L'image fantôme (le salon)
"Le Polaroïd est une marque déposée, comme le Coca-Cola. La réussite de ce genre de produit repose d'abord sur un mystère : l'objet doit être magique, il doit nous épater, ne jamais tout à fait dévoiler son secret. (...)
Quand le docteur Land, en 1947, a présenté à l'Optical Society of America son projet d'une pellicule à développement instantané, il l'a bien dit : "Le procédé doit rester caché, ou être non existant pour le photographe qui, par définitions devra penser seulement à l'art de prendre une photo, et non pas à la technique selon laquelle elle se forme."
(...) Il a fallu démontrer qu'il y avait un art Polaroïd distinct de l'art photograhique, bien que les couleurs sortent pareilles, bien que le format soit bloqué.
On a distribué des Polaroïds aux tenants de l'art photographique : Walker Evans, Ansel Adams, André Kertész, Duane Michals, Helmut Newton, Ralph Gibson et aussi des peintres, Andy Warhol, Richard Hamilton. A la fois on leur demandait leurs noms, et on leur demandait : "Montrez-leur que vous pouvez faire aussi bien avec cet appareil qu'avec votre appareil habituel, ou, mieux encore, montrez-leur que vous pouvez faire autre chose avec cet appareil, mais n'abandonnez pas vos tics, on ne vous reconnaîtrait pas." Walker Evans, qui photographia des façades presque toute sa vie, photographia une ultime façade de maison. Helmut Newton photographia des jambes de femme plantées dans des chaussures vernies noires. Duane Michals un dos d'homme qui s'étire. Chacun suivit ses fantasmes, recopia ses propres expressions. On proposa aussi aux photographes de travailler sur des hèmes, l'auto-portrait, par exemple, parce que l'appareil se prête bien à cet exercice solitaire : pas de témoin, et un contrôle total de l'image et de ce qu'on veut laisser comme image. (...)
Rudiger Vogler, le héros des films de Wim Wenders, fait souvent des Polaroïd (ou des Photomaton) dans le cours de ses désoeuvrements et de ses errances, comme pour doubler sa solitude d'une trace, pour s'en détacher, et aussi pour accroître la distance qui le sépare du monde, en le mettant en boîte, et en le faisant tomber sous forme de vignettes dérisoires, comme la viande hachée à la sortie du pressoir.

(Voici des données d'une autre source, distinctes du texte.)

Lemma tricolor_children_ok x rec ts mp n :
  (forall t mp, t ∈ ts -> coloured x mp -> grey_ready x mp t -> (whites x mp < n)%nat -> exists r mp', rec mp t = Done (r, mp') /\ answer x mp [t] r mp') ->
  coloured x mp -> (forall t, t ∈ ts -> grey_ready x mp t) -> (whites x mp < n)%nat ->
  exists r mp', tricolor_children rec ts mp = Done (r, mp') /\ answer x mp ts r mp'.
Proof.
  intros Hrec. revert mp. induction ts as [|t ts IH]; intros mp Hc Hg Hn; cbn [tricolor_children].
  { exists false, mp. split; [done|]. split; [done|done| |done]. intros _. split; [by intros t ?%elem_of_nil|done]. }
  destruct (Hrec t mp) as (r & mp1 & -> & [Hc1 Hch1 Hno Hyes]); [by left|done|apply Hg; by left|done|]. cbn [obind].
  destruct r.
  - exists true, mp1. split; [done|]. destruct (Hyes eq_refl) as [(t' & Ht' & Hd & Hcol) Hgr]. split; [done|done|done|].
    intros _. split; [|done]. exists t'. apply list_elem_of_singleton in Ht' as ->. split; [by left|done].
  - destruct (Hno eq_refl) as [Hb Hgr]. destruct IH with mp1 as (r & mp2 & -> & [Hc2 Hch2 Hno2 Hyes2]); [|done| | |].
    + intros u mpu Hu. apply Hrec. by right.
    + intros u Hu a Ha. apply (Hg u); [by right|by apply Hgr].
    + pose proof (whites_le x _ _ Hch1). lia.
    + exists r, mp2. split; [done|]. split; [done|by etrans| |].
      * intros ->. destruct (Hno2 eq_refl) as [Hb2 Hgr2]. split; [|naive_solver]. intros u Hu.
        apply elem_of_cons in Hu as [->|Hu]; [|by apply Hb2]. apply (re_black _ _ Hch2), Hb, list_elem_of_singleton. done.
      * intros ->. destruct (Hyes2 eq_refl) as [(u & Hu & Hd & Hcol) Hgr2]. split; [exists u; split; [by right|done]|]. naive_solver.
Qed.

Lemma tricolor_ok fuel x mp t :
  coloured x mp -> graph_contains_vertex x t = true -> grey_ready x mp t -> (whites x mp < fuel)%nat ->
  exists r mp', tricolor fuel x mp t = Done (r, mp') /\ answer x mp [t] r mp'.
Proof.
  revert mp t. induction fuel as [|fuel IH]; intros mp t Hc Ht Hg Hf; [lia|]. cbn [tricolor].
  destruct (col_some _ _ Hc t Ht) as (c & Hcol & Hcs). unfold colour in Hcol. rewrite Hcol. cbn [deref obind]. destruct Hcs as [->|[->| ->]].
  - cbn [Z.eqb]. destruct (grey_ok x mp t Hc Ht Hcol) as (Hc1 & Hch1 & Hw1). unfold neighbors. rewrite Ht. cbn [obind].
    set (mp1 := dictionary_set t 1 mp) in *. assert (Ht1 : colour mp1 t = Some 1) by (unfold mp1; by rewrite colour_set, decide_True).
    assert (Hgrey1 : forall a, colour mp1 a = Some 1 -> a = t \/ colour mp a = Some 1)
      by (intros a; unfold mp1; rewrite colour_set; case_decide; auto).
    destruct (tricolor_children_ok x (tricolor fuel x) (graph_neighbors x t) mp1 fuel) as (r & mp2 & -> & [Hc2 Hch2 Hno Hyes]); [|done| |lia|].
    + intros b mpb Hb Hcb Hgb Hwb. apply IH; try done. by apply (contained_step x t b).
    + intros b Hb a Ha. destruct (Hgrey1 a Ha) as [->|Ha']; [right; by apply tc_once|].
      destruct (Hg a Ha') as [Hd|Hat]; [by left|right]. eapply tc_r; [exact Hat|done].
    + cbn [obind]. destruct r.
      * exists true, mp2. split; [done|]. destruct (Hyes eq_refl) as [(b & Hb & Hd & _) Hgr]. pose proof (doomed_step x t b Hb Hd) as Hdt.
        split; [done|by etrans|done|]. intros _. split; [exists t; split; [by apply list_elem_of_singleton|split; [done|by apply (re_grey _ _ Hch2)]]|].
        intros a Ha. destruct (Hgr a Ha) as [Ha1|?]; [|by right]. destruct (Hgrey1 a Ha1) as [->|?]; [by right|by left].
      * destruct (Hno eq_refl) as [Hb Hgr]. pose proof (re_grey _ _ Hch2 t Ht1) as Ht2.
        exists false, (dictionary_set t 2 mp2). split; [done|]. split; [by apply black_ok| | |done].
        -- assert (Hch : recoloured mp mp2) by (by etrans). split; intros v; rewrite colour_set; case_decide as E; subst;
             [unfold colour; congruence|apply Hch|done|apply Hch|done|apply Hch|unfold colour; split; congruence|apply Hch].
        -- intros _. split; [intros u Hu; apply list_elem_of_singleton in Hu as ->; by rewrite colour_set, decide_True|].
           intros a. rewrite colour_set. case_decide; [done|]. intros Ha. by destruct (Hgrey1 a (Hgr a Ha)).
  - cbn [Z.eqb]. exists true, mp. split; [done|]. split; [done|done|done|]. intros _. split; [|by left].
    exists t. split; [by apply list_elem_of_singleton|]. split; [|done]. destruct (Hg t Hcol) as [?|Hl]; [done|by apply doomed_loop].
  - cbn [Z.eqb]. exists false, mp. split; [done|]. split; [done|done| |done]. intros _. split; [|done].
    intros u Hu. by apply list_elem_of_singleton in Hu as ->.
Qed.

(** All grey vertices lead to cycles, as between two goals. *)
Definition settled (x : G) (mp : D) : Prop := coloured x mp /\ forall a, colour mp a = Some 1 -> doomed x a.

Lemma check_goals_ok fuel x goals mp :
  settled x mp -> (forall t, t ∈ goals -> graph_contains_vertex x t = true) -> (whites x mp < fuel)%nat ->
  exists failed mp', check_goals fuel x goals mp = Done (failed, mp') /\ settled x mp' /\ recoloured mp mp'
    /\ (forall t, t ∈ failed <-> t ∈ goals /\ doomed x t)
    /\ (forall t, t ∈ goals -> colour mp' t = Some (if bool_decide (t ∈ failed) then 1 else 2)).
Proof.
  revert mp. induction goals as [|t goals IH]; intros mp [Hc Hg] Hin Hf; cbn [check_goals].
  { exists [], mp. split; [done|]. split; [done|]. split; [done|]. split; [intros t; set_solver|]. intros t ?%elem_of_nil. done. }
  destruct (tricolor_ok fuel x mp t Hc) as (r & mp1 & -> & [Hc1 Hch1 Hno Hyes]); [apply Hin; by left|by left; apply Hg|done|]. cbn [obind].
  assert (Hs1 : settled x mp1) by (split; [done|]; intros a Ha; destruct r; [destruct (Hyes eq_refl) as [_ H0]|destruct (Hno eq_refl) as [_ H0]]; naive_solver).
  destruct (IH mp1 Hs1) as (failed & mp2 & -> & Hs2 & Hch2 & Hfail & Hcol); [intros u Hu; apply Hin; by right|pose proof (whites_le x _ _ Hch1); lia|].
  cbn [obind]. eexists _, mp2. split; [done|]. split; [done|]. split; [by etrans|]. destruct r.
  - destruct (Hyes eq_refl) as [(u & Hu & Hd & Hcu) _]. apply list_elem_of_singleton in Hu as ->. split; [intros u; rewrite !elem_of_cons, Hfail; naive_solver|].
    intros u Hu. destruct (decide (u = t)) as [->|Hne]; [rewrite bool_decide_true by (by left); by apply (re_grey _ _ Hch2)|].
    apply elem_of_cons in Hu as [?|Hu]; [done|]. rewrite (Hcol u Hu). f_equal. by rewrite (bool_decide_ext _ (u ∈ t :: failed)) by set_solver.
  - destruct (Hno eq_refl) as [Hb _]. assert (Hbt : colour mp1 t = Some 2) by (by apply Hb, list_elem_of_singleton).
    pose proof (col_acyclic _ _ Hc1 t Hbt) as Hnd. split; [intros u; rewrite elem_of_cons, Hfail; naive_solver|].
    intros u Hu. apply elem_of_cons in Hu as [->|Hu]; [|by apply Hcol]. rewrite bool_decide_false by (rewrite Hfail; naive_solver). by apply (re_black _ _ Hch2).
Qed.

(** ** Pruning *)

(** Found or not, unless the key of a removed goal is met on the way. *)
Lemma get_goal_rule_spec (x : G) goals k :
  get_goal_rule x goals k = Done (if decide (k ∈ goals) then Some k else None)
  \/ get_goal_rule x goals k = Undef /\ exists g, g ∈ goals /\ graph_contains_vertex x g = false.
Proof.
  induction goals as [|g goals IH]; cbn [get_goal_rule]; [by left|]. destruct (graph_contains_vertex x g) eqn:Eg; cbn [negb].
  2: { right. split; [done|]. exists g. split; [by left|done]. }
  destruct (Z.eqb_spec (strcmp g k) 0) as [E|E].
  - apply strcmp_zero in E as ->. left. by rewrite decide_True by (by left).
  - assert (k <> g) by (intros ->; by rewrite strcmp_refl in E). destruct IH as [->|[-> (g' & Hg' & Hc)]].
    + left. f_equal. apply decide_ext. rewrite elem_of_cons. naive_solver.
    + right. split; [done|]. exists g'. split; [by right|done].
Qed.

Definition grey (mp : D) (v : key) : Prop := colour mp v = Some 1.

Lemma prune_ok keys goals mp x :
  NoDup keys -> (forall k, k ∈ keys -> colour mp k <> None) -> (forall k, k ∈ keys -> grey mp k -> graph_contains_vertex x k = true) ->
  (forall g, g ∈ goals -> graph_contains_vertex x g = true \/ grey mp g) ->
  (prune keys goals mp x = Undef /\ exists g, g ∈ goals /\ grey mp g)
  \/ exists x' valid, prune keys goals mp x = Done (x', valid)
    /\ (forall v, graph_contains_vertex x' v = true <-> graph_contains_vertex x v = true /\ ~ (v ∈ keys /\ grey mp v))
    /\ (forall a b, ~ (a ∈ keys /\ grey mp a) -> depends x' a b <-> depends x a b /\ ~ (b ∈ keys /\ grey mp b))
    /\ (forall v, v ∈ valid <-> v ∈ keys /\ v ∈ goals /\ ~ grey mp v).
Proof.
  revert x. induction keys as [|k keys IH]; intros x Hnd Hsome Hgrey Hgoals; cbn [prune].
  { right. exists x, []. repeat split; set_solver. }
  apply NoDup_cons in Hnd as [Hk Hnd]. destruct (colour mp k) as [c|] eqn:Ec; [|by destruct (Hsome k); [left|]].
  unfold colour in Ec. rewrite Ec. cbn [deref obind]. destruct (Z.eqb_spec c 1) as [->|Hc].
  - assert (Hgk : grey mp k) by done. pose proof (Hgrey k ltac:(by left) Hgk) as Hin. rewrite Hin.
    destruct (IH (graph_remove_vertex k x)) as [H|(x' & valid & -> & Hcon & Hdep & Hval)]; [done|intros j Hj; apply Hsome; by right| | |by left|right].
    { intros j Hj Hgj. rewrite remove_contains, Hgrey by (try done; by right). rewrite bool_decide_false by (by intros ->). done. }
    { intros g Hg. destruct (decide (g = k)) as [->|Hne]; [by right|]. destruct (Hgoals g Hg) as [E|?]; [left|by right]. by rewrite remove_contains, E, bool_decide_false by done. }
    exists x', valid. split; [done|]. split; [|split].
    + intros v. rewrite Hcon, remove_contains, andb_true_iff, negb_true_iff, bool_decide_eq_false by done. rewrite elem_of_cons. naive_solver.
    + intros a b Ha. rewrite elem_of_cons in Ha. rewrite Hdep by naive_solver. unfold depends. rewrite remove_neighbors by (try done; naive_solver).
      rewrite elem_of_cons. naive_solver.
    + intros v. rewrite Hval, elem_of_cons. naive_solver.
  - assert (Hgk : ~ grey mp k) by (unfold grey, colour; congruence).
    destruct (get_goal_rule_spec x goals k) as [->|[-> (g & Hg & Hc')]]; [|left; split; [done|]; exists g; split; [done|]; destruct (Hgoals g Hg) as [E|?]; [by rewrite Hc' in E|done]].
    cbn [obind]. destruct (IH x) as [[-> H]|(x' & valid & -> & Hcon & Hdep & Hval)]; [done|intros j Hj; apply Hsome; by right|intros j Hj; apply Hgrey; by right|done|by left|right].
    cbn [obind]. eexists x', _. split; [done|]. split; [|split].
    + intros v. rewrite Hcon, elem_of_cons. naive_solver.
    + intros a b Ha. rewrite elem_of_cons in Ha. rewrite Hdep by naive_solver. rewrite elem_of_cons. naive_solver.
    + intros v. case_decide as E; rewrite ?elem_of_cons, Hval; naive_solver.
Qed.

(** ** The order of the rules *)

(** Every rule behind its dependencies. *)
Definition ordered (x : G) (rs : list key) : Prop := forall l1 t l2 d, rs = l1 ++ t :: l2 -> depends x t d -> d ∈ l1.

Record dfs (x : G) (st : V * list key) : Prop := {
  dfs_seen v : set_contains st.1 v = true <-> v ∈ st.2;
  dfs_nodup : NoDup st.2;
  dfs_ordered : ordered x st.2;
}.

Le Polaroïd, après la photo, veut accéder au statut d'art, et c'est son droit : on peut faire de l'art avec n'importe quoi, des bouts de ficelle, une main posée sur une paroi. Mais la beauté et la force de ce matériel ne sont pas là, elles sont dans son côté recraché, précipité et fragile, dans sa course angoissée à l'immédiateté, à reculons dans le temps. André Kertész, qui a maintenant quatre-vingt-cinq ans, et qui vit à New York, ne peut plus sortir dans la rue avec son appareil : on le lui volerait aussitôt. Et puis sa main tremble. Il a d'abord fait des photos de sa fenêtre, au téléobjectif, avec un appareil sur pied. Maintenant il reste à l'intérieur et il photographie au Polaroïd l'intrusion de la lumière dans des petits objtets de verre, des oiseaux posés au bord de sa fenêtre. Et s'il utilise le Polaroïd, c'est qu'il est à un âge où il ne peut plus attendre le temps du développement, dans la crainte que la mort lui ravisse l'image..."
Hervé Guibert. L'image fantôme.
Dans les hivers de la rue Jean Bart, le soleil traversait toute la bibliothèque et, après s'être posé sur Belours et Agneaudoux d'Hervé Guibert, sur Un 19 février à Stella Plage d'E, il rampait jusqu'au fauteuil.
C'était, alors, l'heure des genoux pour le chat gris, l'heure des théières et des Polaroïd qui rendaient ces lieux fantomatiques avant même que nous vienne l'idée de les quitter.
2 commentaires:
c'est marrant que tu parles de polaroid. J'ai passé la matinée, hier, a me battre avec une vielle chambre polaroid récupérée au labo dans laquelle j'ai glissé un pack de Fuji (ils continuent, eux...). Le résulta est mitigé, j'ai ruiné 6 photos avant d'arriver a extirper les photos d'une manière correcte. Longue vie a Fujifilm.
Eh oui, ils continuent, EUX... Encore une bonne raison pour continuer d'habiter au Japon !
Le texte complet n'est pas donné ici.